(** C2, as amended.  In every reachable state [completed_at] is set
    exactly for the tasks whose status is 'completed': a task in status
    'queued', 'processing' or 'error' has none.  The resumed
    [download_video] sets [completed_at] to the current time when it
    moves the task to 'completed', and leaves it as it was when it moves
    the task to 'error'. *)
Theorem completed_at_iff_completed (trace : list event) (id : task_id)
    (t : task) (c : coroutine) (s0 : state) (t0 : task) (now : Z) :
  PyDict.get id (tasks (run trace initial_state)) = Some t ->
  PyDict.get (co_task_id c) (tasks s0) = Some t0 ->
  ((t_completed_at t <> None <-> t_status t = Completed) /\
   (t_status t <> Completed -> t_completed_at t = None)) /\
  (forall i files,
     exists t', PyDict.get (co_task_id c)
                  (tasks (download_video_resume c (Fetched i files) now s0)) =
                Some t' /\
                t_status t' = Completed /\ t_completed_at t' = Some now) /\
  (forall message,
     exists t', PyDict.get (co_task_id c)
                  (tasks (download_video_resume c (FetchFailed message) now s0)) =
                Some t' /\
                t_status t' = Error /\
                t_completed_at t' = t_completed_at t0).
Proof.
  intros Hg Hg0. split; [|split].
  - pose proof (consistent_run trace _ consistent_initial) as Hs.
    pose proof (inv_records _ Hs id t Hg) as Hok.
    split; [exact (proj1 Hok) | apply record_ok_not_completed, Hok].
  - intros i files. rewrite (resume_fetched c _ _ _ _ _ Hg0).
    match goal with
    | |- context [exec download_video_finally ?x] =>
        destruct (finally_frame x) as (Ht & _)
    end.
    rewrite Ht. cbn [tasks with_tasks].
    eexists. split; [apply get_update_same, Hg0|]. split; reflexivity.
  - intros message. rewrite (resume_failed c _ _ _ _ Hg0).
    match goal with
    | |- context [exec download_video_finally ?x] =>
        destruct (finally_frame x) as (Ht & _)
    end.
    rewrite Ht. cbn [tasks with_tasks].
    eexists. split; [apply get_update_same, Hg0|]. split; reflexivity.
Qed.

Lemma completed_at_iff_completed_witness :
  let trace := [Submit sample_url 720 0; Start 0 None;
                Finish 0 (FetchFailed "network") 5] in
  exists t, PyDict.get 0 (tasks (run trace initial_state)) = Some t /\
            t_status t = Error /\ t_completed_at t = None.
Proof.
  cbv zeta.
  assert (E : exists t,
            PyDict.get 0
              (tasks (run [Submit sample_url 720 0; Start 0 None;
                           Finish 0 (FetchFailed "network") 5]
                          initial_state)) = Some t /\
            t_status t = Error)
    by (vm_compute; eexists; split; reflexivity).
  destruct E as (t & Hg & Hs).
  exists t. split; [exact Hg|]. split; [exact Hs|].
  destruct (completed_at_iff_completed _ 0 t
              {| co_task_id := 0; co_url := sample_url; co_quality := 720 |}
              _ t 5%Z Hg Hg) as [[_ H] _].
  apply H. rewrite Hs. discriminate.
Defined.

(* ================================================================== *)
(** * C6 *)
(* ================================================================== *)

(** C6.  [MAX_QUALITY] is 720.  In every reachable state a task in
    status 'completed' carries a [video_info] whose quality label is the
    decimal of [min(quality, 720)] followed by 'p', where [quality] is
    the quality that was requested and stored with the task; so the label
    is '720p' for every request of 720 or more, 1080 among them.
    [create_download_task] never looks at the quality: with room in the
    queue the request is accepted whatever quality it asks for, and the
    requested value is what the record holds. *)
Theorem quality_label_is_capped (trace : list event) (id : task_id)
    (t : task) :
  PyDict.get id (tasks (run trace initial_state)) = Some t ->
  t_status t = Completed ->
  MAX_QUALITY = 720%Z /\
  (exists v,
     t_video_info t = Some v /\
     vi_quality v = (str (Z.min (t_quality t) MAX_QUALITY) ++ "p")%string /\
     ((720 <= t_quality t)%Z -> vi_quality v = "720p") /\
     (t_quality t = 1080%Z -> vi_quality v = "720p")) /\
  (forall url quality now s,
     List.length (queue s) < MAX_QUEUE_SIZE ->
     exists r,
       fst (create_download_task url quality now s) = Returns r /\
       exists t',
         PyDict.get (dr_task_id r)
           (tasks (exec (create_download_task url quality now) s)) = Some t' /\
         t_quality t' = quality).
Proof.
  intros Hg Hs. split; [reflexivity|]. split.
  - pose proof (consistent_run trace _ consistent_initial) as Hc.
    destruct (inv_records _ Hc id t Hg) as [_ Hv].
    destruct (Hv Hs) as (v & Hvi & Hq).
    exists v. split; [exact Hvi|]. split; [exact Hq|].
    assert (H720 : (720 <= t_quality t)%Z -> vi_quality v = "720p").
    { intros Hle. rewrite Hq. unfold MAX_QUALITY.
      rewrite Z.min_r by lia. reflexivity. }
    split; [exact H720 | intros E; apply H720; lia].
  - intros url quality now s Hlen.
    unfold exec. rewrite create_download_task_eq.
    destruct (Nat.leb_spec MAX_QUEUE_SIZE (List.length (queue s))) as [H|_]; [lia|].
    cbv zeta. cbn [fst snd dr_task_id].
    eexists. split; [reflexivity|].
    assert (Hnew : PyDict.get (uuid_supply s)
                     (tasks (exec (enqueue_new_task url quality now) s)) =
                   Some (new_task (uuid_supply s) url quality now)).
    { unfold exec. rewrite enqueue_new_task_eq. cbn.
      rewrite get_set, Nat.eqb_refl. reflexivity. }
    exists (new_task (uuid_supply s) url quality now).
    split; [|reflexivity].
    destruct (processing_task_id s); [exact Hnew|].
    destruct (next_frame (exec (enqueue_new_task url quality now) s)) as (Ht & _).
    rewrite Ht. exact Hnew.
Qed.

Lemma quality_label_is_capped_witness :
  let trace := [Submit sample_url 1080 0; Start 0 None;
                Finish 0 (Fetched {| info_title := Some "x";
                                     info_duration := Some 61%Z |}
                                  [("x.mp4", 2048%Z)]) 5] in
  exists t v, PyDict.get 0 (tasks (run trace initial_state)) = Some t /\
              t_quality t = 1080%Z /\
              t_video_info t = Some v /\ vi_quality v = "720p".
Proof.
  cbv zeta.
  assert (E : exists t,
            PyDict.get 0
              (tasks (run [Submit sample_url 1080 0; Start 0 None;
                           Finish 0 (Fetched {| info_title := Some "x";
                                                info_duration := Some 61%Z |}
                                             [("x.mp4", 2048%Z)]) 5]
                          initial_state)) = Some t /\
            t_status t = Completed /\ t_quality t = 1080%Z)
    by (vm_compute; eexists; repeat split).
  destruct E as (t & Hg & Hs & Hq).
  destruct (quality_label_is_capped _ 0 t Hg Hs)
    as (_ & (v & Hv & _ & _ & H1080) & _).
  exists t, v. auto.
Defined.

(* ================================================================== *)
(** * C4 *)
(* ================================================================== *)



(* ================================================================== *)
(** * C7 *)
(* ================================================================== *)




(* ================================================================== *)
(** * The store invariant is kept *)
(* ================================================================== *)

Lemma store_ok_ext s s' :
  tasks s' = tasks s -> download_dir s' = download_dir s ->
  uuid_supply s' = uuid_supply s -> store_ok s -> store_ok s'.
Proof.
  intros Ht Hd Hu [H1 H2]. constructor; rewrite ?Ht, ?Hd, ?Hu; assumption.
Qed.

## [Exercise requirements]
Which lines hold the word "files"? Return all of them from the records above.

## [Exercise response]
  (forall i files,
                  (tasks (download_video_resume c (Fetched i files) now s0)) =
  - intros i files. rewrite (resume_fetched c _ _ _ _ _ Hg0).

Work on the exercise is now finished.